1. The report of any presentence investigation must contain:
(a) Any prior criminal record of the defendant;
(b) Information concerning the characteristics of the defendant, his financial condition, the circumstances affecting his behavior and the circumstances of his offense that may be helpful in imposing sentence, in granting probation or in the correctional treatment of the defendant;
(c) Information concerning the effect that the offense committed by the defendant has had upon the victim, including, without limitation, any physical or psychological harm or financial loss suffered by the victim, to the extent that such information is available from the victim or other sources, but the provisions of this paragraph do not require any particular examination or testing of the victim, and the extent of any investigation or examination is solely at the discretion of the court or the Division and the extent of the information to be included in the report is solely at the discretion of the Division;
(d) Information concerning whether the defendant has an obligation for the support of a child, and if so, whether he is in arrears in payment on that obligation;
(e) Data or information concerning reports and investigations thereof made pursuant to chapter 432B of NRS that relate to the defendant and are made available pursuant to NRS 432B.290;
(f) The results of the evaluation of the defendant conducted pursuant to NRS 484.3796, if such an evaluation is required pursuant to that section;
(g) A recommendation of a minimum term and a maximum term of imprisonment or other term of imprisonment authorized by statute, or a fine, or both;
(h) A recommendation, if the Division deems it appropriate, that the defendant undergo a program of regimental discipline pursuant to NRS 176A.780;
(i) If a psychosexual evaluation of the defendant is required pursuant to NRS 176.139, a written report of the results of the psychosexual evaluation of the defendant and all information that is necessary to carry out the provisions of NRS 176A.110; and
(j) Such other information as may be required by the court.
2. The Division may include in the report any additional information that it believes may be helpful in imposing a sentence, in granting probation or in correctional treatment.
(Added to NRS by 1967, 1434; A 1973, 178; 1981, 21, 1208; 1985, 148; 1989, 1853; 1993, 8, 1513, 2016; 1995, 667, 1248; 1997, 837, 1639; 1999, 1190, 1287; 2001, 77, 1637)
NEVADA CASES.
Purpose of statute was to assist court in imposing sentence and not to limit its jurisdiction. The fact that the presentence investigation report did not contain a statement that recommended punishment was normal for like offenses, as required by NRS 176.145, did not invalidate the sentence imposed because the purpose of the statute was to assist the court in imposing the sentence and not to limit its jurisdiction to do so. Thomas v. State, 88 Nev. 382, 498 P.2d 1314 (1972), cited, Kershaw v. State, 93 Nev. 290, at 292, 564 P.2d 607 (1977)
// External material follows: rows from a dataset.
Lemma prepare_triple loc l ref run_id token :
  silent token → lock loc = None →
  triple2 loc l (prepare recorded_migration lock_duration ref owner run_id bundle token)
    (λ '(g, x, plan) _ l', prepared l' g x plan).
Proof.
  intros Ht Hnone. unfold prepare.
  eapply triple2_call; [by apply raise_if_cancelled_triple|]. intros [] l1 _ _.
  eapply triple2_call; [apply (call_triple _ _ _ (λ st l', Inspected (Ok st) ∈ l')); auto with migration;
    by intros r ?|]. intros st l2 _ Hst.
  apply triple2_check. intros [] Hfp%raise_if_ok. simplify_bool.
  assert (inspected l2 (active_generation st)) as Hins by (by exists st).
  eapply triple2_call; [by apply run_conditions_triple|]. intros outcomes l3 Hp3 Hpre. cbn in Hpre.
  apply triple2_update; [done|].
  apply acquire_triple; [done|eauto with migration|done|]. intros x l4 Hp4 Hx.
  apply triple2_check. intros [] Hown%raise_if_ok. apply orb_false_iff in Hown as [Ho Hd]. simplify_bool.
  eapply triple2_call; [apply check_unexpired_triple|]. intros [] l5 Hp5 _.
  eapply triple2_call; [apply (call_triple _ _ _ (λ plan l', Compiled (Ok plan) ∈ l')); auto with migration;
    by intros r ?|]. intros plan l6 Hp6 Hplan.
  apply triple2_check. intros [] Hver.
  eapply triple2_bind; [by apply stage_triple|]. intros [] loc7 l7 Hp7 Hck.
  eapply triple2_call; [apply evidence_triple|]. intros [] l8 Hp8 _.
  apply triple2_ret. assert (l4 `prefix_of` l8) by (by repeat (etrans; [eassumption|])).
  assert (l3 `prefix_of` l8) by (by etrans). assert (l6 `prefix_of` l8) by (by etrans).
  split.
  - split; [by eapply (in_prefix l4)|done].
  - eapply (inspected_prefix l2); [by etrans|done].
  - by eapply (all_passed_prefix l3).
  - split; [by eapply (in_prefix l6)|done].
  - by apply (checkpointed_prefix l7).
Qed.

Lemma apply_steps_triple loc l run_id token completed g x plan :
  silent token → resumed l completed → prepared l g x plan →
  triple2 loc l (apply_steps recorded_migration run_id bundle token completed x plan)
    (λ _ _ l', ∀ s, s ∈ plan_steps plan → step_done l' completed s).
Proof.
  intros Ht Hres Hprep. unfold apply_steps.
  eapply triple2_weaken; [eapply (triple2_for (λ todo (_ : unit) _ l', l `prefix_of` l' ∧
    ∃ before, plan_steps plan = before ++ todo ∧ ∀ s, s ∈ before → step_done l' completed s))|].
  - split; [done|]. exists []. split; [done|]. intros s Hs. by apply elem_of_nil in Hs.
  - intros s todo [] loc1 l1 [Hp1 (before & Hsteps & Hdone)].
    eapply triple2_call; [by apply raise_if_cancelled_triple|]. intros [] l2 Hp2 _.
    eapply triple2_call; [apply check_unexpired_triple|]. intros [] l3 Hp3 _.
    assert (l `prefix_of` l3) as Hp by (by repeat (etrans; [eassumption|])).
    assert (∀ s', s' ∈ before → step_done l3 completed s') as Hdone3.
    { intros s' Hs'. eapply (step_done_prefix l1); [by etrans|auto]. }
    destruct (bool_decide (cs_step_id s ∈ completed)) eqn:Hcs; simplify_bool.
    + apply triple2_ret. split; [done|]. exists (before ++ [s]). rewrite <- app_assoc. split; [done|].
      intros s'. rewrite elem_of_app, list_elem_of_singleton. intros [?| ->]; [by apply Hdone3|by left].
    + eapply triple2_call; [apply (call_triple _ _ _ (λ a l', Applied x s (Ok a) ∈ l')); auto with migration|].
      { intros r ?. split; [done|]. pose proof (prepared_prefix _ _ _ _ _ Hp Hprep) as [].
        split; [done|]. split; [done|]. exists completed, plan, before, todo.
        split_and!; try done. by apply (resumed_prefix l). }
      intros a l4 Hp4 Ha. apply triple2_check. intros [] Hid%raise_if_ok. simplify_bool.
      eapply triple2_weaken; [by apply stage_triple|]. intros [] loc5 l5 Hp5 Hck. cbn in Hck.
      split; [by repeat (etrans; [eassumption|])|]. exists (before ++ [s]). rewrite <- app_assoc. split; [done|].
      intros s'. rewrite elem_of_app, list_elem_of_singleton. intros [Hs'| ->].
      * eapply (step_done_prefix l3); [by etrans|auto].
      * right. exists x, a. split; [by apply (in_prefix l4)|]. split; [done|]. by rewrite Hid in Hck.
  - intros [] loc' l' _ [_ (before & Hsteps & Hdone)]. rewrite app_nil_r in Hsteps. by rewrite Hsteps.
Qed.

Lemma cut_over_triple loc l run_id token completed g x plan :
  silent token → resumed l completed → prepared l g x plan →
  (∀ s, s ∈ plan_steps plan → step_done l completed s) →
  triple2 loc l (cut_over recorded_migration run_id g bundle token x)
    (λ a _ l', all_passed l' (all_conditions bundle) ∧ Activated x g (Ok a) ∈ l' ∧
       ar_target_fingerprint a = target_schema_fingerprint bundle).
Proof.
  intros Ht Hres Hprep Hdone. unfold cut_over.
  eapply triple2_bind; [by apply stage_triple|]. intros [] loc1 l1 Hp1 _.
  eapply triple2_call; [by apply run_conditions_triple|]. intros outcomes l2 Hp2 Hval. cbn in Hval.
  apply triple2_update; [done|].
  eapply triple2_bind; [by apply stage_triple|]. intros [] loc3 l3 Hp3 Hck. cbn in Hck.
  eapply triple2_call; [by apply raise_if_cancelled_triple|]. intros [] l4 Hp4 _.
  eapply triple2_call; [apply check_unexpired_triple|]. intros [] l5 Hp5 _.
  assert (l2 `prefix_of` l5) as Hp25 by (by repeat (etrans; [eassumption|])).
  assert (l `prefix_of` l5) as Hp05 by (etrans; [eassumption|]; by etrans).
  pose proof (prepared_prefix _ _ _ _ _ Hp05 Hprep) as [Hlock Hins Hpre Hplan _].
  pose proof (all_passed_prefix _ _ _ Hp25 Hval) as Hval5.
  eapply triple2_call; [apply (call_triple _ _ _ (λ a l', Activated x g (Ok a) ∈ l')); auto with migration|].
  { intros r ?. split; [done|]. split_and!; [done|done|by apply all_passed_app|..].
    - apply (checkpointed_prefix l3); [by etrans|done].
    - exists completed, plan. split; [eauto with migration|]. split; [done|]. eauto with migration. }
  intros a l6 Hp6 Ha. apply triple2_check. intros [] Htarget%raise_if_ok. simplify_bool.
  eapply triple2_call; [apply run_conditions_triple, silent_never|]. intros outcomes' l7 Hp7 Hpost. cbn in Hpost.
  apply triple2_update; [done|]. apply triple2_ret. split; [|split; [by eapply in_prefix|done]].
  assert (l5 `prefix_of` l7) by (by etrans).
  unfold all_conditions. apply all_passed_app; [|apply all_passed_app]; [by apply (all_passed_prefix l5)..|done].
Qed.

Lemma finish_triple loc l ref run_id x g a :
  all_passed l (all_conditions bundle) → Activated x g (Ok a) ∈ l →
  ar_target_fingerprint a = target_schema_fingerprint bundle →
  triple2 loc l (finish recorded_migration ref run_id bundle a) (λ _ _ _, True).
Proof.
  intros Hall Ha Htarget. unfold finish.
  eapply triple2_bind; [by apply triple2_get with (Q := λ b loc' l', l' = l)|]. intros loc0 loc1 ? _ ->.
  eapply triple2_call; [by apply triple_silent with (Q := λ _ l', l' = l)|]. intros now ? _ ->.
  apply triple2_check. intros cutover _.
  eapply triple2_call; [apply record_checkpoint_triple|].
  { intros _. split; [done|]. by exists x, g, a. }
  intros [] l2 _ _. eapply triple2_call; [apply evidence_triple|]. intros [] l3 _ _.
  eapply triple2_call; [apply (call_triple _ _ _ (λ _ _, True)); [by intros r ?|done..]|].
  intros cks l4 _ _. by apply triple2_ret.
Qed.

Lemma migrate_triple loc l ref run_id token completed :
  silent token → lock loc = None → resumed l completed →
  triple2 loc l (migrate recorded_migration lock_duration ref owner run_id bundle token completed) (λ _ _ _, True).
Proof.
  intros Ht Hnone Hres. unfold migrate.
  eapply triple2_bind; [by apply prepare_triple|]. intros [[g x] plan] loc1 l1 Hp1 Hprep. cbn in Hprep.
  eapply triple2_bind; [apply (apply_steps_triple _ _ _ _ completed g); eauto with migration|].
  intros [] loc2 l2 Hp2 Hdone. cbn in Hdone.
  eapply triple2_bind; [apply (cut_over_triple _ _ _ _ completed g x plan); [done| |by eapply prepared_prefix|done]|].
  { eapply resumed_prefix; [|done]. by etrans. }
  intros a loc3 l3 _ (Hall & Ha & Htarget). by eapply finish_triple.
Qed.

Lemma record_failed_triple loc l ref run_id error :
  triple2 loc l (record_failed recorded_migration ref run_id bundle error) (λ _ _ _, True).
Proof.
  unfold record_failed.
  eapply triple2_bind; [by apply triple2_get with (Q := λ b loc' l', True)|]. intros loc0 loc1 l1 _ _.
  eapply triple2_call; [by apply record_checkpoint_triple|]. intros [] l2 _ _.
  eapply triple2_call; [apply evidence_triple|]. intros [] l3 _ _.
  intros w. apply wp_raise. split; [apply grows_holding_refl|done].
Qed.

(** What the log of a finished execution looks like. *)
Definition closed (l : log) : Prop :=
  (ordered permitted_call) l ∧ ∀ x, Locked (Ok x) ∈ l → ∃ l0 r, l = l0 ++ [Unlocked x r].

Lemma unlock_closes loc l w :
  fine l → held loc l → wp (unlock recorded_migration) (λ _ s, closed s.2.1) (loc, (l, w)).
Proof.
  intros Hf Hheld. unfold unlock. apply wp_bind, wp_get_locals. cbn.
  destruct (lock loc) as [x|] eqn:Hx.
  - apply wp_lift_snd_run, wp_recorded. intros r w'. cbn. split.
    + apply ordered_snoc; [apply Hf|]. split; [intros y r'; by apply fine_unlocked|]. by apply Hheld.
    + intros y. rewrite elem_of_app, list_elem_of_singleton. intros [Hy%Hheld|[=]].
      rewrite Hx in Hy. injection Hy as <-. by exists l, r.
  - apply wp_ret. split; [apply Hf|]. intros y Hy%Hheld. congruence.
Qed.

(** Whatever the outcome [r] of the body and its handler, the [finally] clause
    closes the log. *)
Lemma finally_closes {B} (r : res B) loc l w :
  fine l → held loc l →
  wp (unlock recorded_migration) (λ r' s, match r' with
    | Ok _ => match r with Ok a => closed s.2.1 | Raise e => closed s.2.1 end
    | Raise _ => closed s.2.1
    end) (loc, (l, w)).
Proof. intros Hf Hh. eapply wp_mono; [by apply unlock_closes|]. intros [[]|] s Hc; by destruct r. Qed.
State may include information in presentence report concerning charges dismissed pursuant to plea bargain. In a prosecution for possession of a controlled substance, where the defendant pleaded guilty pursuant to a plea bargain and the state agreed to dismiss other unrelated charges, the court properly denied the defendant's motion to strike a portion of the presentence report containing facts concerning dismissed charges which were based on reliable information given to police by the victim. If the state agrees to dismiss the charges in exchange for a plea of guilty to a separate, unrelated offense, the state may, under NRS 176.145, include information in the presentence report concerning the dismissed charges. Ferris v. State, 100 Nev. 162, 677 P.2d 1066 (1984), distinguished, Jezierski v. State, 107 Nev. 395, at 396, 812 P.2d 355 (1991)
Inclusion of reference to polygraph result in presentence report was error. The appellant was convicted of involuntary manslaughter for accidentally shooting his wife. The presentence report (see NRS 176.145) contained a reference to a polygraph examination taken by the appellant and indicated that he had failed that examination. Inclusion of the reference to the polygraph result in the presentence report was error because a general rule that polygraph results are inadmissible at trial absent written stipulation of parties applies at sentencing as well. Buschauer v. State, 106 Nev. 890, 804 P.2d 1046 (1990), distinguished, State v. Gomes, 112 Nev. 1473, at 1480, 930 P.2d 701 (1996)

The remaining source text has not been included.